### Assigned task
Give back exactly the lines of the data below, starting with the line that has "rewrite (bind_run _ _ _ _ _ Em)." and going on through the line that has "destruct (forallb _ args).".

### Data for this exercise
####################
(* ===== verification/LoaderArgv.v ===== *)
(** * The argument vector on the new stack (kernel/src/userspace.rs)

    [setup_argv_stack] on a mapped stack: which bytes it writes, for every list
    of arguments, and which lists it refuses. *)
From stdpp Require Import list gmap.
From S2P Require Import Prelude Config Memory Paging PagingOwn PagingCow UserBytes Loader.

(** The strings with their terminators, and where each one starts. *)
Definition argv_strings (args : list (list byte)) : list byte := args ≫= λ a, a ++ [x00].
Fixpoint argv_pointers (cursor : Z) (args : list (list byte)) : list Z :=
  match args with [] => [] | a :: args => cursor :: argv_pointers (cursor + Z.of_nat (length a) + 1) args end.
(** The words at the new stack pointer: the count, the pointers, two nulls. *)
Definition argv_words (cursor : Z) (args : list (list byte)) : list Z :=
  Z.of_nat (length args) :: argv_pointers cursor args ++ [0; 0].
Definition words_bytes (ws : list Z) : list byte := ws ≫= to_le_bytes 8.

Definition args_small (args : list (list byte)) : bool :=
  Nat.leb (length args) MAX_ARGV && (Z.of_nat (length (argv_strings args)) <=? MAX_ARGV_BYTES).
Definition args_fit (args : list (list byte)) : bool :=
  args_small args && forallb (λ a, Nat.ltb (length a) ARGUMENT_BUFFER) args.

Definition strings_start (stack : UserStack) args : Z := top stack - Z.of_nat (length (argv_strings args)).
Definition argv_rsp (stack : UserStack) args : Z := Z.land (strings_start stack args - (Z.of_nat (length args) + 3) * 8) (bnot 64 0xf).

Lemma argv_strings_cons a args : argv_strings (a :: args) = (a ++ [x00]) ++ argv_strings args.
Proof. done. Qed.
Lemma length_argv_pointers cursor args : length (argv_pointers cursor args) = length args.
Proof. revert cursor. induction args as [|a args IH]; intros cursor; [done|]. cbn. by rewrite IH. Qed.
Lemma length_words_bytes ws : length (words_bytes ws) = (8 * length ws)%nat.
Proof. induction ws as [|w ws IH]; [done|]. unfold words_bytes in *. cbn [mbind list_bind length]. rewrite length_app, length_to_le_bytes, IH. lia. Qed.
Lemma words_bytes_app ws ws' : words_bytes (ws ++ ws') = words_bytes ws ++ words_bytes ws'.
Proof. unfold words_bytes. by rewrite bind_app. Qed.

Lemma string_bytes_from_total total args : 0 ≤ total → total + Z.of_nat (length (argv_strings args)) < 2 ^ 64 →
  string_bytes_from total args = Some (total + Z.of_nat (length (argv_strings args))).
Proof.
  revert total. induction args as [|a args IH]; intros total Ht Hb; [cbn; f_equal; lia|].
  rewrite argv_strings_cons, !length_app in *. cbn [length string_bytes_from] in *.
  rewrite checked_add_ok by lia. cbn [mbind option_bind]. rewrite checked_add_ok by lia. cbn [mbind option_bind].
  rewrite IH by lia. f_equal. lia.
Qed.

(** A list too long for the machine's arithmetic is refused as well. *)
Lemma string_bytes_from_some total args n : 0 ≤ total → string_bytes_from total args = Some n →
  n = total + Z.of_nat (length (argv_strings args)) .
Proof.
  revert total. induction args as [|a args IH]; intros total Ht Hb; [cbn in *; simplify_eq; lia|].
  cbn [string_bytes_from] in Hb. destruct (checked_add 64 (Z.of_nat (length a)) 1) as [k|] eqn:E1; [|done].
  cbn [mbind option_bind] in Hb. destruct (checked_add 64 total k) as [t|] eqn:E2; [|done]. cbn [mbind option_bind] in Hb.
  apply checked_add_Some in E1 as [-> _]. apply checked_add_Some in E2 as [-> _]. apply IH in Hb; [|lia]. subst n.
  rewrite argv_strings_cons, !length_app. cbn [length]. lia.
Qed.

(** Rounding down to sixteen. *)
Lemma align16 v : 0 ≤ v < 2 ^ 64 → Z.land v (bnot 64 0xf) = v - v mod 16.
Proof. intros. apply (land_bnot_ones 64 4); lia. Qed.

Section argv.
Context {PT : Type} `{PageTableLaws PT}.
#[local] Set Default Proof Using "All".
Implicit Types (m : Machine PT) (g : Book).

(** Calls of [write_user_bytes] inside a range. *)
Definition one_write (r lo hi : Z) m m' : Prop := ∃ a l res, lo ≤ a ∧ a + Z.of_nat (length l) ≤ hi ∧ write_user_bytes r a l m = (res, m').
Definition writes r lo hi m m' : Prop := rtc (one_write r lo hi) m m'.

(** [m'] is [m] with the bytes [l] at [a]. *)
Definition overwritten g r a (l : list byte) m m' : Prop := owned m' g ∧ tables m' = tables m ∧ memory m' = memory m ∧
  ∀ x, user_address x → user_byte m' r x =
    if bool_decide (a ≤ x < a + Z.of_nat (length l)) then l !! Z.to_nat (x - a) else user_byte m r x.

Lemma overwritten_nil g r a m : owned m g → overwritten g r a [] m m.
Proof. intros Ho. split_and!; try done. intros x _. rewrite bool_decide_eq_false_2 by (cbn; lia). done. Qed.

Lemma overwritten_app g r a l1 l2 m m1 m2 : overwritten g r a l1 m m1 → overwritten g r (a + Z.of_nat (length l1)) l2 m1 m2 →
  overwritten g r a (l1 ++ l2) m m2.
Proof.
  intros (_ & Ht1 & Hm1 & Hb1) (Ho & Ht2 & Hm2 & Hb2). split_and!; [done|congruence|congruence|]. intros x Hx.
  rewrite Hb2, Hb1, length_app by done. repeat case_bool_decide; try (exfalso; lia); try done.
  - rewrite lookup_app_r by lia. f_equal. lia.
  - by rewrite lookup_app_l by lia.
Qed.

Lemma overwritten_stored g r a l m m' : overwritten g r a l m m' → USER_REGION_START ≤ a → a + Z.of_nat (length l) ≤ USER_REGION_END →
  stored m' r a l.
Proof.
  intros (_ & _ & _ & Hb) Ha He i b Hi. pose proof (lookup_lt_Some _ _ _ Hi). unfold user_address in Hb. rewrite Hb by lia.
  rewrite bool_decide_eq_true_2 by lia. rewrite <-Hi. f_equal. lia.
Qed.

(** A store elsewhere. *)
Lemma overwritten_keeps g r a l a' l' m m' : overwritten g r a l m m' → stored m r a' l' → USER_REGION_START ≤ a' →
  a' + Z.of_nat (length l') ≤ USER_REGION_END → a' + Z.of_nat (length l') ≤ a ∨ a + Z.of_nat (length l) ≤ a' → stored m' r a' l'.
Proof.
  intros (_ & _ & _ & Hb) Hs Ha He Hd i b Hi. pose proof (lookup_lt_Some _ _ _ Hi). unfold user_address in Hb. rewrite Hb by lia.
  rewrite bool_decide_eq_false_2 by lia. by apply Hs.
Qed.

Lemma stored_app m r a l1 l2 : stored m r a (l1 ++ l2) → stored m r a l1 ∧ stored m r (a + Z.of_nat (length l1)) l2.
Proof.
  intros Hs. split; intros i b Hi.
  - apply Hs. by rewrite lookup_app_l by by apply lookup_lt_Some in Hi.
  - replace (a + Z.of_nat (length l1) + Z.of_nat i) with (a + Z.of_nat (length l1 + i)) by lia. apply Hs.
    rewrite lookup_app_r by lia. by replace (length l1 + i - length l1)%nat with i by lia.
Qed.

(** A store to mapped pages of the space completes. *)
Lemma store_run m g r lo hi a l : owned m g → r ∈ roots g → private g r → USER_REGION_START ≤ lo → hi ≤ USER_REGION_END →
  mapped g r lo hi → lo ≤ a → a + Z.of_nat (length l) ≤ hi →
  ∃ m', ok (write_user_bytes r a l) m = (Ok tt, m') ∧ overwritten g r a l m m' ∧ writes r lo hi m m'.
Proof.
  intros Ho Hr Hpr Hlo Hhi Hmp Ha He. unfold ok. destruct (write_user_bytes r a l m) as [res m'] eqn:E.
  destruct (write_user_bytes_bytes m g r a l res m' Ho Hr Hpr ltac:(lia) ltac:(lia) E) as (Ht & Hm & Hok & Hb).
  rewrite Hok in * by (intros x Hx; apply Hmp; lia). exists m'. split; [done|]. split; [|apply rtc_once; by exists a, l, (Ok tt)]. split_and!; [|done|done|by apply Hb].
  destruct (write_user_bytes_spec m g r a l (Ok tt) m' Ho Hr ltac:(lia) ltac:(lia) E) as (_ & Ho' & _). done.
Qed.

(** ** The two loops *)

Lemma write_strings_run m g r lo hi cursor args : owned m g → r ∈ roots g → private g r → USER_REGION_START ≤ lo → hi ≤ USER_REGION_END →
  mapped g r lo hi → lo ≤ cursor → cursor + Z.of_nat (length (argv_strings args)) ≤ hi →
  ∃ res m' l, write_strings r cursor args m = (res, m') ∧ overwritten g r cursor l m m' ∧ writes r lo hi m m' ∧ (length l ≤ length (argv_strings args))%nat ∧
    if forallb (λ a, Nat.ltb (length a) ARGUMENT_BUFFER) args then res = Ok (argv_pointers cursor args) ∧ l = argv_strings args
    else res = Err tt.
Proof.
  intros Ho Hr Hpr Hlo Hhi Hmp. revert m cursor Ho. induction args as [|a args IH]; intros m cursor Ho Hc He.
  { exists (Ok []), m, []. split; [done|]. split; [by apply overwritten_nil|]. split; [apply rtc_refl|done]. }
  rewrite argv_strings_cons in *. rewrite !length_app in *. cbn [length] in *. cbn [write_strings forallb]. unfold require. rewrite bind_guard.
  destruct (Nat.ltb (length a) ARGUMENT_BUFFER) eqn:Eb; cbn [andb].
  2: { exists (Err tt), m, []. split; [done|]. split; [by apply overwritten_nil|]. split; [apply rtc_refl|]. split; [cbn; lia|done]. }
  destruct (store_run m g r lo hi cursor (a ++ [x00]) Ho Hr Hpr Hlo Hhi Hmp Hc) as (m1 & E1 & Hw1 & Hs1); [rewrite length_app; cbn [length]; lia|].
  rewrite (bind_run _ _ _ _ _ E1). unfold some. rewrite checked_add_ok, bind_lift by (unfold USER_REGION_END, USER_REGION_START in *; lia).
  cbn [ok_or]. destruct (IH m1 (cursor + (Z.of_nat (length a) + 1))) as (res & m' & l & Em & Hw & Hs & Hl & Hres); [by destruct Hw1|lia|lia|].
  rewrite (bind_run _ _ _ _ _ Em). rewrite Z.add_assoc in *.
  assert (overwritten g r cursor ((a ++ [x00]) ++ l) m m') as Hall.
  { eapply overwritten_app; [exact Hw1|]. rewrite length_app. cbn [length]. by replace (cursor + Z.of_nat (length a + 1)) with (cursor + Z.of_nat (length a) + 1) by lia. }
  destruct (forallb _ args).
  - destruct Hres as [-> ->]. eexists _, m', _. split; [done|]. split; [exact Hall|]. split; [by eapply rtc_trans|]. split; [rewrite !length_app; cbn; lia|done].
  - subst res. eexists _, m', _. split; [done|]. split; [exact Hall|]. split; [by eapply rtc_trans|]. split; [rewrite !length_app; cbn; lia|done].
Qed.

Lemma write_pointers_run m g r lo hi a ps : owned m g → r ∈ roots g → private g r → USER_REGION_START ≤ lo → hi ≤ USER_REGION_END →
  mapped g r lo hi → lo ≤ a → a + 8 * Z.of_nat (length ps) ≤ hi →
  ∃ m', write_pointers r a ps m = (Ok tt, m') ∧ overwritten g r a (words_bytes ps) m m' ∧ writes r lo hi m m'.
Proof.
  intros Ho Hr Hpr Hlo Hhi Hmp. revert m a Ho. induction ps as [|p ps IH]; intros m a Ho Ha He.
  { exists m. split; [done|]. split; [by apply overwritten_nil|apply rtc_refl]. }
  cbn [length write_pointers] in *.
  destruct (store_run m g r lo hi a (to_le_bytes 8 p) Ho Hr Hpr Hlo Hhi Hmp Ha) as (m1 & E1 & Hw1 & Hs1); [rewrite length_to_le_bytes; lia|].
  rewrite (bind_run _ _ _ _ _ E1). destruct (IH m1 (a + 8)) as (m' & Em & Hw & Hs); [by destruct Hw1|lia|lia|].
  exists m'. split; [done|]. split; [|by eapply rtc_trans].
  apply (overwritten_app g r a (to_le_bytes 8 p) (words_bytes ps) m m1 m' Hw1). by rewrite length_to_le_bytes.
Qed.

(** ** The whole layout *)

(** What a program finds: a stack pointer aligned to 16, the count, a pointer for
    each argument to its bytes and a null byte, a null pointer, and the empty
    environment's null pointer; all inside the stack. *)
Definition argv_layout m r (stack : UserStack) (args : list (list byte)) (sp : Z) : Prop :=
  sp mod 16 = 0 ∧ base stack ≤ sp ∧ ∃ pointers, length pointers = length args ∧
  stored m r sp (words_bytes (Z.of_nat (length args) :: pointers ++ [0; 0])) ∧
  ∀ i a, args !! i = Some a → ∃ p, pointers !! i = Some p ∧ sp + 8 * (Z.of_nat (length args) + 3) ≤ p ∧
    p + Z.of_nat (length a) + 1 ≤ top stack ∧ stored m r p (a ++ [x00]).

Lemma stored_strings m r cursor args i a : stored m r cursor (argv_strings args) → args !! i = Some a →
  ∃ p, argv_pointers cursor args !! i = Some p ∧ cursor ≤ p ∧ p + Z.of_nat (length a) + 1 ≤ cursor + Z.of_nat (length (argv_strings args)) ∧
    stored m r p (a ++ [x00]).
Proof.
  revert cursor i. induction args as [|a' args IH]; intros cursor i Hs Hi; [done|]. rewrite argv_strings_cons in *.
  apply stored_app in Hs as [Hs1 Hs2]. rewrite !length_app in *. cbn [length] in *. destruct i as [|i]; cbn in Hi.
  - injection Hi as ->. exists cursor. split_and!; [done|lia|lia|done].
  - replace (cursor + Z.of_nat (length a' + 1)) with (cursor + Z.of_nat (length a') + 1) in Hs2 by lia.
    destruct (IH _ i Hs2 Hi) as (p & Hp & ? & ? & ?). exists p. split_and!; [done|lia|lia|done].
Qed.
####################
### Response to this exercise
  rewrite (bind_run _ _ _ _ _ Em). rewrite Z.add_assoc in *.
  assert (overwritten g r cursor ((a ++ [x00]) ++ l) m m') as Hall.
  { eapply overwritten_app; [exact Hw1|]. rewrite length_app. cbn [length]. by replace (cursor + Z.of_nat (length a + 1)) with (cursor + Z.of_nat (length a) + 1) by lia. }
  destruct (forallb _ args).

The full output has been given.